• Aim of the exercise: Quote exactly and only this range of lines in the data below: the line that holds "(λ n, (textContent" to the line that holds "- rewrite filter_cons_False;", both included.

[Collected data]
____
(** A server with one connected socket. *)
Definition server : Server := mkServer (dbWith []) ["socket-1"].

(** Seven laptops at 100, 200, ..., 700, and the listing request of the
    scenario, [?category=Laptops&sort=desc&page=1&limit=5]. *)
Definition laptop (i : Z) : Product :=
  mkProduct ("laptop-" ++ showZ i)
    (mkProductFields "Laptop" "a laptop" ("LAP-" ++ showZ i) (Double.ofZ (100 * i))
       true 1 "Laptops" [])
    i i.

Definition laptops : list Product := laptop <$> [3; 1; 7; 2; 6; 4; 5].

Definition laptopsDescending : Query :=
  mkQuery (Some "5") (Some "1") (Some "desc") None (Some "Laptops") None.

(** [?limit=5&sort=desc&query=Audio&category=] *)
Definition audioQuery : Query :=
  mkQuery (Some "5") None (Some "desc") (Some "Audio") (Some "") None.

(** [?category=Laptops&status=true] *)
Definition categoryAndStatus : Query :=
  mkQuery None None None None (Some "Laptops") (Some "true").

(** [?limit=-5&page=-2] *)
Definition negativeLimit : Query :=
  mkQuery (Some "-5") (Some "-2") None None None None.

End Sample.

(** An item of [updateCart] is valid when its product resolves to an
    existing catalog entry and its quantity is a positive integer. *)
Definition itemValid (isObjectId : string → bool) (catalog : list Product)
    (it : ItemInput) : Prop :=
  (isObjectId (ii_product it) = true ∧ ∃ p, p ∈ catalog ∧ p_id p = ii_product it)
  ∧ ∃ q, ii_quantity it = JInt q ∧ 1 ≤ q.
(** * Text Comparator: the diff alignment and highlighting engine

    A shallow embedding of [src/textComparatorPanel.ts]: the preprocessing
    of the two texts (lines 166-179), the detection of modified blocks
    (lines 187-216), the emission of the two columns (lines 218-330) and
    the word-level highlighter [_processLineWithWordDiff] (lines 653-695).

    Texts are JavaScript strings, modelled as lists of code units.  The
    model covers the code units U+0000 to U+00FF, one [ascii] each: on that
    range the class [\s] and [toLowerCase] act unit by unit, as written
    below.  On all 16-bit code units [toLowerCase] does not; the properties
    that depend on what it does to a text are stated over any code units,
    with [toLowerCase] as a parameter ([normalizeOver]).  The two functions
    of the [diff] package, [diffLines] and [diffWordsWithSpace], are not
    part of the repository; they are parameters of the development.

    The code builds the two columns as HTML strings.  They are modelled as
    such ([_getHtmlForWebview], [_processLineWithWordDiff]) and, next to
    that, as lists of rows and spans ([compareRows], [lineSpans]); the
    strings are the rows rendered ([getHtmlForWebview_rows],
    [processLine_renders_spans]), and the properties are stated on the
    rows.

    The second part of the file adds the script of the page, which the
    method writes into the HTML (navigation between diffs, lines 503-531;
    editing and saving, lines 533-619), the message handler of the panel
    (lines 89-119), and the quick pick of the command
    [text-comparator.compare] of the extension's entry point.  The calls of
    the editor's API appear as effects; the answers of its dialogs are
    parameters.  The life cycle of the panel ([createOrShow], [dispose]) is
    left out: what it does is decided by the editor's API. *)

From Stdlib Require Import String Ascii DecimalString NArith ZArith Bool Arith Lia List.
Import ListNotations.

(** ** Strings *)

Definition str := list ascii.

Definition lit (s : string) : str := list_ascii_of_string s.

(** The line feed, the separator of [split("\n")]. *)
Definition nl : ascii := ascii_of_N 10.
Definition space : ascii := ascii_of_N 32.
Definition dquote : ascii := ascii_of_N 34.

Definition isEmpty (s : str) : bool :=
  match s with [] => true | _ :: _ => false end.

Definition is_nl (c : ascii) : bool := Ascii.eqb c nl.

(** The regular expression class [\s] on the code units below 256: tab, line
    feed, vertical tab, form feed, carriage return, space and the no-break
    space U+00A0. *)
Definition is_space (c : ascii) : bool :=
  existsb (N.eqb (N_of_ascii c)) [9; 10; 11; 12; 13; 32; 160]%N.

(** [toLowerCase] on one code unit below 256: A-Z, and the capital letters
    U+00C0 to U+00DE without the multiplication sign U+00D7, move up by 32. *)
Definition toLowerUnit (c : ascii) : ascii :=
  let n := N_of_ascii c in
  if ((65 <=? n) && (n <=? 90)
      || (192 <=? n) && (n <=? 222) && negb (n =? 215))%N
  then ascii_of_N (n + 32) else c.

Definition toLowerCase (s : str) : str := map toLowerUnit s.

(** ** Preprocessing (lines 166-179) *)

(** [s.replace(/\s+/g, " ")]: the scanner walks the string left to right;
    [inMatch] says that the current position continues a match of [\s+]
    whose replacement was already written. *)
Fixpoint replaceSpaceRuns (inMatch : bool) (s : str) : str :=
  match s with
  | [] => []
  | c :: rest =>
      if is_space c
      then if inMatch then replaceSpaceRuns true rest
           else space :: replaceSpaceRuns true rest
      else c :: replaceSpaceRuns false rest
  end.

Definition replaceWhitespace (s : str) : str := replaceSpaceRuns false s.

(** The argument handed to [diff.diffLines] for one file, with the branches
    of the source. *)
Definition normalize (ignoreWhitespace ignoreCase : bool) (content : str) : str :=
  if ignoreWhitespace then
    let normalized := replaceWhitespace content in
    if ignoreCase then toLowerCase normalized else normalized
  else
    if ignoreCase then toLowerCase content else content.

(** *** The specification's wording of the two steps *)

(** The maximal runs of a string: consecutive code units of the same kind
    (whitespace or not), each run tagged with its kind. *)
Fixpoint runs (s : str) : list (bool * str) :=
  match s with
  | [] => []
  | c :: rest =>
      match runs rest with
      | (b, w) :: more =>
          if Bool.eqb b (is_space c) then (b, c :: w) :: more
          else (is_space c, [c]) :: (b, w) :: more
      | [] => [(is_space c, [c])]
      end
  end.
Lemma emits_on_ptc {A} P (m : M PTCalculator A) : emits P m → emits P (on_ptc m).
Proof.
  intros Hm [c|].
  - destruct (Hm c) as (c' & ev & r & HP & E).
    exists (Some c'), ev, r. split; [done|]. intros tr. unfold on_ptc. by rewrite E.
  - eexists None, [], _. split; [done|]. intros tr. unfold on_ptc. by rewrite app_nil_r.
Qed.

Ltac em_step :=
  lazymatch goal with
  | |- emits _ (ret _) => apply emits_ret
  | |- emits _ (raise _) => apply emits_raise
  | |- emits _ (not_implemented _ _) => apply emits_raise
  | |- emits _ (lift _) => apply emits_lift
  | |- emits _ (lit _) => apply emits_ret
  | |- emits _ (gets _) => apply emits_gets
  | |- emits _ (modify _) => apply emits_modify
  | |- emits _ (emit _) => apply emits_emit; first [exact I | auto]
  | |- emits _ (bind _ _) => apply emits_bind; [|intros ?]
  | |- emits _ (mapM _ _) => apply emits_mapM; intros ?
  | |- emits _ (arr_op _ _ _) => apply emits_arr_op
  | |- emits _ (row _) => apply emits_row
  | |- emits _ (col _) => apply emits_col
  | |- emits _ (check _) => apply emits_check
  | |- emits _ (call_bias _ _ _ _) => apply emits_call_bias; first [exact I | auto]
  | |- emits _ (on_ptc _) => apply emits_on_ptc
  | |- emits _ (if ?b then _ else _) => destruct b
  | |- emits _ (let '(_, _) := ?x in _) => destruct x
  | |- emits _ (match ?x with None => _ | Some _ => _ end) => destruct x
  end.

Ltac em := repeat em_step.

Section EmitsMethods.
Context (P : event → Prop).

Lemma emits_update_pk pk : (∀ fn, P (EvEngine fn)) → emits P (update_pk pk).
Proof. intros HP. unfold update_pk, _get_dd_bias, _get_ia_bias. em. Qed.

Lemma emits_init {S} rt nc ia lmin lmax nk pad lo hi pw cw :
  (∀ fn, P (EvEngine fn)) →
  emits (S:=S) P (PTCalculator_init rt nc ia lmin lmax nk pad lo hi pw cw).
Proof. intros HP. unfold PTCalculator_init. em. Qed.

Lemma emits_power_grid fn power a_arr :
  (∀ fn, P (EvCosmo fn)) → emits P (power_grid fn power a_arr).
Proof. intros HP. unfold power_grid. em. Qed.

Lemma emits_self_dd_bias i : (∀ a, P (EvRead a)) → emits P (self_dd_bias i).
Proof. intros HP. unfold self_dd_bias, read_bundle. em. Qed.

Lemma emits_get_pgg Pd1d1 g4 b11 b21 bs1 b12 b22 bs2 sub_lowk :
  (∀ a, P (EvRead a)) →
  emits P (get_pgg Pd1d1 g4 b11 b21 bs1 b12 b22 bs2 sub_lowk).
Proof.
  intros HP. pose proof (emits_self_dd_bias) as Hdd. unfold get_pgg.
  repeat first [apply Hdd; exact HP | em_step].
Qed.

Lemma emits_get_pgm Pd1d1 g4 b1 b2 bs :
  (∀ a, P (EvRead a)) → emits P (get_pgm Pd1d1 g4 b1 b2 bs).
Proof.
  intros HP. pose proof (emits_self_dd_bias) as Hdd. unfold get_pgm.
  repeat first [apply Hdd; exact HP | em_step].
Qed.

Lemma emits_get_pim Pd1d1 g4 c1 c2 cd :
  (∀ a, P (EvRead a)) → emits P (get_pim Pd1d1 g4 c1 c2 cd).
Proof.
  intros HP. unfold get_pim, read_bundle.
  repeat first [em_step | match goal with u : (_ * _)%type |- _ => destruct u end].
Qed.

Lemma emits_get_pgi Pd1d1 g4 b1 b2 bs c1 c2 cd :
  (∀ a, P (EvRead a)) → (∀ w, P (EvWarn w)) →
  emits P (get_pgi Pd1d1 g4 b1 b2 bs c1 c2 cd).
Proof.
  intros HP HW. unfold get_pgi, read_bundle.
  repeat first [em_step | match goal with u : (_ * _)%type |- _ => destruct u end].
Qed.

Lemma emits_get_pii Pd1d1 g4 c11 c21 cd1 c12 c22 cd2 bb :
  (∀ a, P (EvRead a)) → emits P (get_pii Pd1d1 g4 c11 c21 cd1 c12 c22 cd2 bb).
Proof.
  intros HP. unfold get_pii, read_bundle.
  repeat first [em_step | match goal with u : (_ * _)%type |- _ => destruct u end].
Qed.
End EmitsMethods.

(** ** [update_pk] *)

(** C3.  When the shape of [pk] differs from the shape of [self.ks],
    [update_pk] raises the shape error, and the calculator it leaves behind
    is the one it was given: [dd_bias], [ia_ta], [ia_tt] and [ia_mix] are
    unchanged, and nothing was asked of FAST-PT. *)
Theorem update_pk_wrong_shape (self : PTCalculator) (pk : ndarray) (tr : list event) :
  shape pk ≠ shape (ks self) →
  ∃ self',
    update_pk pk self tr = (self', tr, Raise wrong_shape) ∧
    self' = self ∧
    dd_bias self' = dd_bias self ∧ ia_ta self' = ia_ta self ∧
    ia_tt self' = ia_tt self ∧ ia_mix self' = ia_mix self.
Proof.
  intros H. exists self. split; [|done].
  unfold update_pk, bind, gets. by rewrite decide_True.
Qed.

Lemma update_pk_wrong_shape_witness :
  ∃ self',
    update_pk (Arr1 [1%Qc]) (set_dd_bias [sample_ks] (sample_ptc true true)) []
    = (self', [], Raise wrong_shape) ∧
    self' = set_dd_bias [sample_ks] (sample_ptc true true) ∧
    dd_bias self' = Some [sample_ks] ∧ ia_ta self' = None ∧
    ia_tt self' = None ∧ ia_mix self' = None.
Proof.
  apply (update_pk_wrong_shape
           (set_dd_bias [sample_ks] (sample_ptc true true)) (Arr1 [1%Qc]) []).
  simpl. discriminate.
Defined.
(** Every input has its image at its output path: the one made from the
    last input that maps there. *)
Lemma built_all_lookup inputs st i :
  In i inputs ->
  exists j, In j inputs /\ out_path env j = out_path env i
            /\ files (built_all env inputs st) !! out_path env i
               = Some (og_image j).
Proof.
  induction inputs as [| x l IH] using rev_ind; [intros [] |].
  intros Hi. rewrite built_all_snoc. cbn [built files emit].
  destruct (decide (out_path env x = out_path env i)) as [E | E].
  - exists x. rewrite in_app_iff. split; [right; now left |].
    split; [exact E |]. rewrite E. apply lookup_insert_eq.
  - rewrite lookup_insert_ne by exact E.
    apply in_app_iff in Hi as [Hi | [-> | []]]; [| now destruct E].
    destruct (IH Hi) as (j & Hj & Ej & Hl). exists j.
    rewrite in_app_iff. auto.
Qed.

(** Nothing else is written. *)
Lemma built_all_frame inputs st p :
  (forall i, In i inputs -> p <> out_path env i) ->
  files (built_all env inputs st) !! p = files st !! p.
Proof.
  induction inputs as [| x l IH] using rev_ind; [reflexivity |].
  intros H. rewrite built_all_snoc. cbn [built files emit].
  rewrite lookup_insert_ne.
  - apply IH. intros i Hi. apply H, in_app_iff. now left.
  - intros E. apply (H x); [apply in_app_iff; right; now left | now symmetry].
Qed.

(** When no two inputs share an output path and none of these paths is
    taken, the loop adds exactly one file per input. *)
Lemma built_all_size inputs st :
  NoDup (map (out_path env) inputs) ->
  (forall i, In i inputs -> files st !! out_path env i = None) ->
  size (files (built_all env inputs st))
  = (size (files st) + List.length inputs)%nat.
Proof.
  induction inputs as [| x l IH] using rev_ind; intros Hnd Hfree.
  - cbn. lia.
  - rewrite map_app in Hnd. apply NoDup_app in Hnd as (Hl & Hx & _).
    rewrite built_all_snoc. cbn [built files emit].
    rewrite map_size_insert_None.
    + rewrite IH; [rewrite length_app; cbn; lia | exact Hl |].
      intros i Hi. apply Hfree, in_app_iff. now left.
    + rewrite built_all_frame.
      * apply Hfree, in_app_iff. right. now left.
      * intros i Hi E. apply (Hx (out_path env i)).
        -- apply list_elem_of_In, in_map, Hi.
        -- cbn [map]. rewrite <- E. apply list_elem_of_In. now left.
Qed.

(** **** The whole run *)

Lemma run_script_refused k st :
  mkdir_refused env OUT = Some k ->
  run_script env st
  = (1, emit (ConsoleError Failed) (mkdir_failed env k st)).
Proof.
  intros Hk. unfold run_script, main, bind, ensureDir, fs_mkdir_recursive.
  rewrite Hk. reflexivity.
Qed.

Lemma run_script_missing st :
  mkdir_refused env OUT = None ->
  SRC ∉ dirs st ->
  run_script env st
  = (0, emit (ConsoleLog (MissingSource SRC)) (checked env st)).
Proof.
  intros Hmk H. unfold run_script, main, bind, ensureDir,
    fs_mkdir_recursive, succeeds, fs_access. rewrite Hmk.
  change (emit (Mkdir OUT) _) with (after_mkdir env st).
  destruct (decide (SRC ∈ dirs (after_mkdir env st))) as [Hin | Hout].
  - exact (False_ind _ (H (proj1 (source_after_mkdir st) Hin))).
  - reflexivity.
Qed.

Lemma run_script_unlisted st :
  mkdir_refused env OUT = None ->
  SRC ∈ dirs st ->
  readdir_ok env SRC = false ->
  run_script env st = (1, emit (ConsoleError Failed) (listed env st)).
Proof.
  intros Hmk H Hrd. unfold run_script, main, bind, ensureDir,
    fs_mkdir_recursive, succeeds, fs_access. rewrite Hmk.
  change (emit (Mkdir OUT) _) with (after_mkdir env st).
  destruct (decide (SRC ∈ dirs (after_mkdir env st))) as [Hin | Hout].
  - cbn [negb]. unfold listFiles, bind, fs_readdir. rewrite Hrd.
    reflexivity.
  - exact (False_ind _ (Hout (proj2 (source_after_mkdir st) H))).
Qed.

Lemma run_script_found st :
  mkdir_refused env OUT = None ->
  SRC ∈ dirs st ->
  readdir_ok env SRC = true ->
  run_script env st =
  match inputs_of env with
  | [] => (0, emit (ConsoleLog NothingToDo) (listed env st))
  | _ :: _ =>
      match build_all env (inputs_of env) [] (listed env st) with
      | (Ok results, st') =>
          (0, emit (ConsoleLog (Generated (List.length results))) st')
      | (Throw _, st') => (1, emit (ConsoleError Failed) st')
      end
  end.
Proof.
  intros Hmk H Hrd. unfold run_script, main, bind, ensureDir,
    fs_mkdir_recursive, succeeds, fs_access. rewrite Hmk.
  change (emit (Mkdir OUT) _) with (after_mkdir env st).
  destruct (decide (SRC ∈ dirs (after_mkdir env st))) as [Hin | Hout].
  - cbn [negb]. unfold listFiles, bind, fs_readdir, ret. rewrite Hrd.
    change (emit (Readdir SRC) _) with (listed env st).
    change (map _ (List.filter isFile (entries env SRC))) with (inputs_of env).
    destruct (inputs_of env) as [| i l] eqn:E; [reflexivity |].
    cbn [List.length Nat.eqb].
    destruct (build_all env (i :: l) [] (listed env st)) as [[r | e] st'];
      reflexivity.
  - exact (False_ind _ (Hout (proj2 (source_after_mkdir st) H))).
Qed.

End ScriptFacts.

(** **** File names *)

Section FileNames.

Import OgScript.

Local Open Scope string_scope.
(** The paths of [acquire] when the editor is not forced. *)
Lemma acquire_paths env w :
  acquire env false w =
  match keystroke_copy env with
  | Raises _ => mkRun (Ok (false, [])) w [EvKeystrokeCopy]
  | Returns copied =>
      let w1 := app_copies copied w in
      match pbpaste_first env with
      | Raises _ =>
          mkRun (Ok (false, [])) w1
            [EvKeystrokeCopy; EvSetTimeout 200; EvPbpaste None]
      | Returns _ =>
          if str_eqb (clipboard w1) (marker env) then
            match line_fallback env with
            | Raises _ =>
                mkRun (Ok (false, [])) w1
                  [EvKeystrokeCopy; EvSetTimeout 200; EvPbpaste (Some (clipboard w1));
                   EvLineFallback]
            | Returns copied2 =>
                let w2 := app_copies copied2 w1 in
                match pbpaste_second env with
                | Raises _ =>
                    mkRun (Ok (false, [])) w2
                      [EvKeystrokeCopy; EvSetTimeout 200;
                       EvPbpaste (Some (clipboard w1));
                       EvLineFallback; EvSetTimeout 200; EvPbpaste None]
                | Returns _ =>
                    mkRun
                      (Ok (if negb (str_eqb (clipboard w2) (marker env))
                              && (0 <? length (trim (clipboard w2)))%nat
                           then (true, clipboard w2) else (false, [])))
                      w2
                      [EvKeystrokeCopy; EvSetTimeout 200;
                       EvPbpaste (Some (clipboard w1));
                       EvLineFallback; EvSetTimeout 200;
                       EvPbpaste (Some (clipboard w2))]
                end
            end
          else
            mkRun (Ok (true, clipboard w1)) w1
              [EvKeystrokeCopy; EvSetTimeout 200; EvPbpaste (Some (clipboard w1))]
      end
  end.
Proof.
  unfold acquire, try_catch, bind, external, pbpaste, unchanged. simpl.
  destruct (keystroke_copy env) as [copied|msg]; simpl; [|reflexivity].
  destruct (pbpaste_first env) as [[]|msg]; simpl; [|reflexivity].
  destruct (str_eqb (clipboard (app_copies copied w)) (marker env)); simpl; [|reflexivity].
  destruct (line_fallback env) as [copied2|msg]; simpl; [|reflexivity].
  destruct (pbpaste_second env) as [[]|msg]; simpl; [|reflexivity].
  destruct (negb _ && _); reflexivity.
Qed.

(** Acquisition never throws. *)
Lemma acquire_returns env forceEditor w :
  exists has sel, value (acquire env forceEditor w) = Ok (has, sel).
Proof.
  destruct forceEditor; [rewrite acquire_forced; simpl; eauto|].
  rewrite acquire_paths.
  destruct (keystroke_copy env); simpl; eauto.
  destruct (pbpaste_first env); simpl; eauto.
  destruct (str_eqb _ _); simpl; eauto.
  destruct (line_fallback env); simpl; eauto.
  destruct (pbpaste_second env); simpl; eauto.
  destruct (negb _ && _); eauto.
Qed.

(** ** The shape of a run of the pipeline *)

Lemma internal_throws env actionId forceEditor w msg :
  getPreferenceValues env = Raises msg ->
  runStealthActionInternal env actionId forceEditor w
  = mkRun (Throw (HostError msg)) w [EvGetPreferenceValues].
Proof.
  intros H. unfold runStealthActionInternal, loadConfig, bind, external.
  rewrite H. reflexivity.
Qed.

Lemma loadConfig_returns env table actionId w p :
  getPreferenceValues env = Returns p ->
  exists cfg c0, loadConfig env table actionId w = mkRun (Ok cfg) w c0.
Proof.
  intros Hp.
  destruct (loadConfig_value env table actionId w p Hp) as [cfg Hcfg].
  pose proof (loadConfig_world env table actionId w) as Hw.
  destruct (loadConfig env table actionId w) as [v w1 c0]. simpl in *.
  subst. eauto.
Qed.

Lemma bind_returns {A B} (m : M A) (k : A -> M B) w a w1 c1 :
  m w = mkRun (Ok a) w1 c1 ->
  bind m k w = mkRun (value (k a w1)) (final (k a w1)) (c1 ++ calls (k a w1)).
Proof.
  intros H. unfold bind. rewrite H. destruct (k a w1) as [v w2 c2]. reflexivity.
Qed.

Lemma bind_throws {A B} (m : M A) (k : A -> M B) w e w1 c1 :
  m w = mkRun (Throw e) w1 c1 -> bind m k w = mkRun (Throw e) w1 c1.
Proof. intros H. unfold bind. rewrite H. reflexivity. Qed.

(** The query for the frontmost application only feeds a diagnostic. *)
Lemma frontmost_step env w :
  try_catch (external EvFrontmost (frontmost env) unchanged ;;; ret tt)
            (fun e => ret tt) w
  = mkRun (Ok tt) w [EvFrontmost].
Proof.
  unfold try_catch, bind, external. destruct (frontmost env); reflexivity.
Qed.
(** X8. [getHeadings] returns one heading per direct child named
    "heading", in order, with the child's text content as title and its
    "level" attribute as level; headings nested deeper are not reported. *)
Theorem getHeadings_fields (d : Node) :
  map (λ h, (heading_title h, heading_level h)) (getHeadings schema slug d)
  = map (λ n, (textContent schema n, getProp (nodeAttrs n) "level"))
      (filter (λ n, isHeadingNode n = true) (children d)).
Proof. unfold getHeadings, forEach. by rewrite headings_fields. Qed.

Lemma occurrences_nonneg base earlier : 0 ≤ occurrences schema slug base earlier.
Proof. unfold occurrences. lia. Qed.

Lemma occurrences_snoc base earlier n :
  occurrences schema slug base (earlier ++ [n])
  = occurrences schema slug base earlier
    + (if isHeadingNode n && String.eqb (baseId schema slug n) base then 1 else 0).
Proof.
  unfold occurrences. rewrite filter_app, length_app, Nat2Z.inj_add. f_equal.
  destruct (isHeadingNode n) eqn:E1; cbn [andb].
  - destruct (String.eqb (baseId schema slug n) base) eqn:E2.
    + apply String.eqb_eq in E2. by rewrite filter_cons_True.
    + apply String.eqb_neq in E2. rewrite filter_cons_False; [done|]. by intros [_ ?].
  - rewrite filter_cons_False; [done|]. intros [? _]. congruence.
Qed.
____
• Exercise output:
  = map (λ n, (textContent schema n, getProp (nodeAttrs n) "level"))
      (filter (λ n, isHeadingNode n = true) (children d)).
Proof. unfold getHeadings, forEach. by rewrite headings_fields. Qed.

Lemma occurrences_nonneg base earlier : 0 ≤ occurrences schema slug base earlier.
Proof. unfold occurrences. lia. Qed.

Lemma occurrences_snoc base earlier n :
  occurrences schema slug base (earlier ++ [n])
  = occurrences schema slug base earlier
    + (if isHeadingNode n && String.eqb (baseId schema slug n) base then 1 else 0).
Proof.
  unfold occurrences. rewrite filter_app, length_app, Nat2Z.inj_add. f_equal.
  destruct (isHeadingNode n) eqn:E1; cbn [andb].
  - destruct (String.eqb (baseId schema slug n) base) eqn:E2.
    + apply String.eqb_eq in E2. by rewrite filter_cons_True.
    + apply String.eqb_neq in E2. rewrite filter_cons_False; [done|]. by intros [_ ?].
  - rewrite filter_cons_False; [done|]. intros [? _]. congruence.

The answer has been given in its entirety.